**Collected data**
>>>
Inductive token_type : Type :=
| tt_end_of_stream | tt_object_begin | tt_object_end | tt_array_begin | tt_array_end | tt_string | tt_number
| tt_true | tt_false | tt_null | tt_array_separator | tt_member_separator | tt_comment | tt_error.
#[export] Instance token_type_eq_dec : EqDecision token_type.
Proof. solve_decision. Defined.

Record token : Type := { token_type_ : token_type; token_start_ : Z; token_end_ : Z }.
Record error_info : Type := { token_ : token; message_ : list Z; extra_ : Z }.

Record reader : Type := {
  nodes_ : list (list key);
  errors_ : list error_info;
  begin_ : Z;
  end_ : Z;
  current_ : Z;
  last_value_end_ : Z;
  last_value_ : option (list key);
  comments_before_ : list Z;
  stack_depth_ : Z;
  collect_comments_ : bool;
  root_ : value
}.

Definition with_nodes (x : list (list key)) (r : reader) : reader :=
  {| nodes_ := x; errors_ := errors_ r; begin_ := begin_ r; end_ := end_ r; current_ := current_ r;
     last_value_end_ := last_value_end_ r; last_value_ := last_value_ r; comments_before_ := comments_before_ r;
     stack_depth_ := stack_depth_ r; collect_comments_ := collect_comments_ r; root_ := root_ r |}.
Definition with_errors (x : list error_info) (r : reader) : reader :=
  {| nodes_ := nodes_ r; errors_ := x; begin_ := begin_ r; end_ := end_ r; current_ := current_ r;
     last_value_end_ := last_value_end_ r; last_value_ := last_value_ r; comments_before_ := comments_before_ r;
     stack_depth_ := stack_depth_ r; collect_comments_ := collect_comments_ r; root_ := root_ r |}.
Definition with_current (x : Z) (r : reader) : reader :=
  {| nodes_ := nodes_ r; errors_ := errors_ r; begin_ := begin_ r; end_ := end_ r; current_ := x;
     last_value_end_ := last_value_end_ r; last_value_ := last_value_ r; comments_before_ := comments_before_ r;
     stack_depth_ := stack_depth_ r; collect_comments_ := collect_comments_ r; root_ := root_ r |}.
Definition with_last (e : Z) (x : option (list key)) (r : reader) : reader :=
  {| nodes_ := nodes_ r; errors_ := errors_ r; begin_ := begin_ r; end_ := end_ r; current_ := current_ r;
     last_value_end_ := e; last_value_ := x; comments_before_ := comments_before_ r;
     stack_depth_ := stack_depth_ r; collect_comments_ := collect_comments_ r; root_ := root_ r |}.
Definition with_comments (x : list Z) (r : reader) : reader :=
  {| nodes_ := nodes_ r; errors_ := errors_ r; begin_ := begin_ r; end_ := end_ r; current_ := current_ r;
     last_value_end_ := last_value_end_ r; last_value_ := last_value_ r; comments_before_ := x;
     stack_depth_ := stack_depth_ r; collect_comments_ := collect_comments_ r; root_ := root_ r |}.
Definition with_depth (x : Z) (r : reader) : reader :=
  {| nodes_ := nodes_ r; errors_ := errors_ r; begin_ := begin_ r; end_ := end_ r; current_ := current_ r;
     last_value_end_ := last_value_end_ r; last_value_ := last_value_ r; comments_before_ := comments_before_ r;
     stack_depth_ := x; collect_comments_ := collect_comments_ r; root_ := root_ r |}.
Definition with_root (x : value) (r : reader) : reader :=
  {| nodes_ := nodes_ r; errors_ := errors_ r; begin_ := begin_ r; end_ := end_ r; current_ := current_ r;
     last_value_end_ := last_value_end_ r; last_value_ := last_value_ r; comments_before_ := comments_before_ r;
     stack_depth_ := stack_depth_ r; collect_comments_ := collect_comments_ r; root_ := x |}.

(** ** The state of a reader, threaded *)

Definition M (A : Type) : Type := reader -> res (A * reader).
Definition ret {A} (a : A) : M A := fun r => Ok (a, r).
Definition mbind {A B} (x : M A) (k : A -> M B) : M B := fun r => let! (a, r) := x r in k a r.
Definition lift {A} (x : res A) : M A := fun r => let! a := x in Ok (a, r).
Definition get {A} (f : reader -> A) : M A := fun r => Ok (f r, r).
Definition put (f : reader -> reader) : M unit := fun r => Ok (tt, f r).

Notation "'let*' x ':=' m 'in' k" := (mbind m (fun x => k))
  (at level 10, x pattern, m at level 100, k at level 200, format "'[v' 'let*'  x  ':='  m  'in' '/' k ']'").

(** A loop: [inl] stays in it. *)
Definition loop {S A} (fuel : nat) (body : S -> M (S + A)) (s : S) : M A :=
  fun r => iterate fuel (fun '(s, r) =>
    let! (x, r) := body s r in
    Ok match x with inl s => inl (s, r) | inr a => inr (a, r) end) (s, r).

(** [contains_new_line]. *)
Definition contains_new_line (m : mem) (b e : Z) : res bool :=
  iterate (span_fuel b e) (fun b =>
    if b <? e then
      let! c := load m b in
      if (c =? LF) || (c =? CR) then Ok (inr true) else Ok (inl (b + 1))
    else Ok (inr false)) b.

(** [normalize_eol], on the chars of the range. *)
Fixpoint normalize_eol (s : list Z) : list Z :=
  match s with
  | [] => []
  | c :: s' =>
      if c =? CR then
        LF :: match s' with d :: s'' => if d =? LF then normalize_eol s'' else normalize_eol s' | [] => [] end
      else c :: normalize_eol s'
  end.

Section reader.
Context (negate_min : res Z) (printf_17g : double -> list Z) (sscanf_lf : list Z -> option double).
Context (m : mem) (features_ : features).

(** [current_value()], as what is done with it. *)
Definition on_current_value (f : value -> res value) : M unit := fun r =>
  match nodes_ r with
  | p :: _ => let! root := update_at p f (root_ r) in Ok (tt, with_root root r)
  | [] => Undef
  end.
Definition get_current_value : M value := fun r =>
  match nodes_ r with
  | p :: _ => match value_at p (root_ r) with Some v => Ok (v, r) | None => Undef end
  | [] => Undef
  end.
Definition push_node (k : key) : M unit := fun r =>
  match nodes_ r with p :: _ => Ok (tt, with_nodes ((p ++ [k]) :: nodes_ r) r) | [] => Undef end.
Definition pop_node : M unit := put (fun r => with_nodes (tl (nodes_ r)) r).

Definition get_next_char : M Z := fun r =>
  if current_ r =? end_ r then Ok (0, r)
  else let! c := load m (current_ r) in Ok (c, with_current (current_ r + 1) r).

Definition is_space (c : Z) : bool := (c =? " "%ch) || (c =? TAB) || (c =? CR) || (c =? LF).

Definition skip_spaces : M unit := fun r =>
  let! p := iterate (span_fuel (current_ r) (end_ r)) (fun p =>
    if negb (p =? end_ r) then
      let! c := load m p in if is_space c then Ok (inl (p + 1)) else Ok (inr p)
    else Ok (inr p)) (current_ r) in
  Ok (tt, with_current p r).

Definition match_ (pattern : list Z) : M bool := fun r =>
  if end_ r - current_ r <? Zlen pattern then Ok (false, r)
  else
    let! s := load_range m (current_ r) (current_ r + Zlen pattern) in
    if bool_decide (s = pattern) then Ok (true, with_current (current_ r + Zlen pattern) r) else Ok (false, r).

(** ** Errors *)

Definition add_error (message : list Z) (t : token) (extra : Z) : M bool :=
  let* _ := put (fun r => with_errors (errors_ r ++ [{| token_ := t; message_ := message; extra_ := extra |}]) r) in
  ret false.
<<<
**TASK REQUIREMENTS**
Take each record above and return it verbatim.

**RESULT OF THE EXERCISE**
Inductive token_type : Type :=
| tt_end_of_stream | tt_object_begin | tt_object_end | tt_array_begin | tt_array_end | tt_string | tt_number
| tt_true | tt_false | tt_null | tt_array_separator | tt_member_separator | tt_comment | tt_error.
#[export] Instance token_type_eq_dec : EqDecision token_type.
Proof. solve_decision. Defined.

Record token : Type := { token_type_ : token_type; token_start_ : Z; token_end_ : Z }.
Record error_info : Type := { token_ : token; message_ : list Z; extra_ : Z }.

Record reader : Type := {
  nodes_ : list (list key);
  errors_ : list error_info;
  begin_ : Z;
  end_ : Z;
  current_ : Z;
  last_value_end_ : Z;
  last_value_ : option (list key);
  comments_before_ : list Z;
  stack_depth_ : Z;
  collect_comments_ : bool;
  root_ : value
}.

Definition with_nodes (x : list (list key)) (r : reader) : reader :=
  {| nodes_ := x; errors_ := errors_ r; begin_ := begin_ r; end_ := end_ r; current_ := current_ r;
     last_value_end_ := last_value_end_ r; last_value_ := last_value_ r; comments_before_ := comments_before_ r;
     stack_depth_ := stack_depth_ r; collect_comments_ := collect_comments_ r; root_ := root_ r |}.
Definition with_errors (x : list error_info) (r : reader) : reader :=
  {| nodes_ := nodes_ r; errors_ := x; begin_ := begin_ r; end_ := end_ r; current_ := current_ r;
     last_value_end_ := last_value_end_ r; last_value_ := last_value_ r; comments_before_ := comments_before_ r;
     stack_depth_ := stack_depth_ r; collect_comments_ := collect_comments_ r; root_ := root_ r |}.
Definition with_current (x : Z) (r : reader) : reader :=
  {| nodes_ := nodes_ r; errors_ := errors_ r; begin_ := begin_ r; end_ := end_ r; current_ := x;
     last_value_end_ := last_value_end_ r; last_value_ := last_value_ r; comments_before_ := comments_before_ r;
     stack_depth_ := stack_depth_ r; collect_comments_ := collect_comments_ r; root_ := root_ r |}.
Definition with_last (e : Z) (x : option (list key)) (r : reader) : reader :=
  {| nodes_ := nodes_ r; errors_ := errors_ r; begin_ := begin_ r; end_ := end_ r; current_ := current_ r;
     last_value_end_ := e; last_value_ := x; comments_before_ := comments_before_ r;
     stack_depth_ := stack_depth_ r; collect_comments_ := collect_comments_ r; root_ := root_ r |}.
Definition with_comments (x : list Z) (r : reader) : reader :=
  {| nodes_ := nodes_ r; errors_ := errors_ r; begin_ := begin_ r; end_ := end_ r; current_ := current_ r;
     last_value_end_ := last_value_end_ r; last_value_ := last_value_ r; comments_before_ := x;
     stack_depth_ := stack_depth_ r; collect_comments_ := collect_comments_ r; root_ := root_ r |}.
Definition with_depth (x : Z) (r : reader) : reader :=
  {| nodes_ := nodes_ r; errors_ := errors_ r; begin_ := begin_ r; end_ := end_ r; current_ := current_ r;
     last_value_end_ := last_value_end_ r; last_value_ := last_value_ r; comments_before_ := comments_before_ r;
     stack_depth_ := x; collect_comments_ := collect_comments_ r; root_ := root_ r |}.
Definition with_root (x : value) (r : reader) : reader :=
  {| nodes_ := nodes_ r; errors_ := errors_ r; begin_ := begin_ r; end_ := end_ r; current_ := current_ r;
     last_value_end_ := last_value_end_ r; last_value_ := last_value_ r; comments_before_ := comments_before_ r;
     stack_depth_ := stack_depth_ r; collect_comments_ := collect_comments_ r; root_ := x |}.

(** ** The state of a reader, threaded *)

Definition M (A : Type) : Type := reader -> res (A * reader).
Definition ret {A} (a : A) : M A := fun r => Ok (a, r).
Definition mbind {A B} (x : M A) (k : A -> M B) : M B := fun r => let! (a, r) := x r in k a r.
Definition lift {A} (x : res A) : M A := fun r => let! a := x in Ok (a, r).
Definition get {A} (f : reader -> A) : M A := fun r => Ok (f r, r).
Definition put (f : reader -> reader) : M unit := fun r => Ok (tt, f r).

Notation "'let*' x ':=' m 'in' k" := (mbind m (fun x => k))
  (at level 10, x pattern, m at level 100, k at level 200, format "'[v' 'let*'  x  ':='  m  'in' '/' k ']'").

(** A loop: [inl] stays in it. *)
Definition loop {S A} (fuel : nat) (body : S -> M (S + A)) (s : S) : M A :=
  fun r => iterate fuel (fun '(s, r) =>
    let! (x, r) := body s r in
    Ok match x with inl s => inl (s, r) | inr a => inr (a, r) end) (s, r).

(** [contains_new_line]. *)
Definition contains_new_line (m : mem) (b e : Z) : res bool :=
  iterate (span_fuel b e) (fun b =>
    if b <? e then
      let! c := load m b in
      if (c =? LF) || (c =? CR) then Ok (inr true) else Ok (inl (b + 1))
    else Ok (inr false)) b.

(** [normalize_eol], on the chars of the range. *)
Fixpoint normalize_eol (s : list Z) : list Z :=
  match s with
  | [] => []
  | c :: s' =>
      if c =? CR then
        LF :: match s' with d :: s'' => if d =? LF then normalize_eol s'' else normalize_eol s' | [] => [] end
      else c :: normalize_eol s'
  end.

Section reader.
Context (negate_min : res Z) (printf_17g : double -> list Z) (sscanf_lf : list Z -> option double).
Context (m : mem) (features_ : features).

(** [current_value()], as what is done with it. *)
Definition on_current_value (f : value -> res value) : M unit := fun r =>
  match nodes_ r with
  | p :: _ => let! root := update_at p f (root_ r) in Ok (tt, with_root root r)
  | [] => Undef
  end.
Definition get_current_value : M value := fun r =>
  match nodes_ r with
  | p :: _ => match value_at p (root_ r) with Some v => Ok (v, r) | None => Undef end
  | [] => Undef
  end.
Definition push_node (k : key) : M unit := fun r =>
  match nodes_ r with p :: _ => Ok (tt, with_nodes ((p ++ [k]) :: nodes_ r) r) | [] => Undef end.
Definition pop_node : M unit := put (fun r => with_nodes (tl (nodes_ r)) r).

Definition get_next_char : M Z := fun r =>
  if current_ r =? end_ r then Ok (0, r)
  else let! c := load m (current_ r) in Ok (c, with_current (current_ r + 1) r).

Definition is_space (c : Z) : bool := (c =? " "%ch) || (c =? TAB) || (c =? CR) || (c =? LF).

Definition skip_spaces : M unit := fun r =>
  let! p := iterate (span_fuel (current_ r) (end_ r)) (fun p =>
    if negb (p =? end_ r) then
      let! c := load m p in if is_space c then Ok (inl (p + 1)) else Ok (inr p)
    else Ok (inr p)) (current_ r) in
  Ok (tt, with_current p r).

Definition match_ (pattern : list Z) : M bool := fun r =>
  if end_ r - current_ r <? Zlen pattern then Ok (false, r)
  else
    let! s := load_range m (current_ r) (current_ r + Zlen pattern) in
    if bool_decide (s = pattern) then Ok (true, with_current (current_ r + Zlen pattern) r) else Ok (false, r).

(** ** Errors *)

Definition add_error (message : list Z) (t : token) (extra : Z) : M bool :=
  let* _ := put (fun r => with_errors (errors_ r ++ [{| token_ := t; message_ := message; extra_ := extra |}]) r) in
  ret false.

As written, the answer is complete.